==== Exercise materials ====

Lemma block_exclusive_witness :
  rtc ustep (use0 demo_dev) run_store /\
  block_acquire 8 0 (cache run_store) = Done None (cache run_store) /\
  exists b, bufs (cache run_store) !! 0%nat = Some b /\ data b = [46] /\ refcnt b = 2.
Proof.
  assert (Hr : rtc ustep (use0 demo_dev) run_store).
  { eapply rtc_l; [|eapply rtc_l; [|eapply rtc_l; [|eapply rtc_l; [|apply rtc_once]]]].
    - apply (u_bget (use0 demo_dev) 7 1 45 0 (cache run_get)); [lia|vm_compute; reflexivity|vm_compute; reflexivity].
    - apply (u_lock run_get [] (mkhandle 7 0 1 45 Waiting) [] 0 (cache run_lock)); [reflexivity|reflexivity|vm_compute; reflexivity].
    - apply (u_fill run_lock [] (mkhandle 7 0 1 45 Filling) [] (cache run_fill)); [reflexivity|reflexivity|vm_compute; reflexivity].
    - apply (u_bget run_fill 8 1 45 0 (cache run_wait)); [lia|vm_compute; reflexivity|vm_compute; reflexivity].
    - apply (u_modify run_wait (mkhandle 7 0 1 45 Using) [46] (cache run_store)); [right; left|reflexivity|vm_compute; reflexivity]. }
  split; [exact Hr|]. split; [vm_compute; reflexivity|].
  destruct (block_exclusive demo_dev run_store Hr) as (_ & Hh & Hrefs).
  destruct (Hh (mkhandle 7 0 1 45 Using)) as (b & Hb & _ & _ & HU); [right; left|].
  destruct (HU eq_refl) as (_ & Hd & _). exists b. split; [exact Hb|]. split; [exact Hd|]. exact (Hrefs 0%nat b Hb).
Defined.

====

> **Activity**: The line above containing "block_acquire 8 0", the line containing "- apply (u_bget (use0", and every line between them are to be transcribed exactly; no other line is wanted.

> **Response to the exercise**:
  block_acquire 8 0 (cache run_store) = Done None (cache run_store) /\
  exists b, bufs (cache run_store) !! 0%nat = Some b /\ data b = [46] /\ refcnt b = 2.
Proof.
  assert (Hr : rtc ustep (use0 demo_dev) run_store).
  { eapply rtc_l; [|eapply rtc_l; [|eapply rtc_l; [|eapply rtc_l; [|apply rtc_once]]]].
    - apply (u_bget (use0 demo_dev) 7 1 45 0 (cache run_get)); [lia|vm_compute; reflexivity|vm_compute; reflexivity].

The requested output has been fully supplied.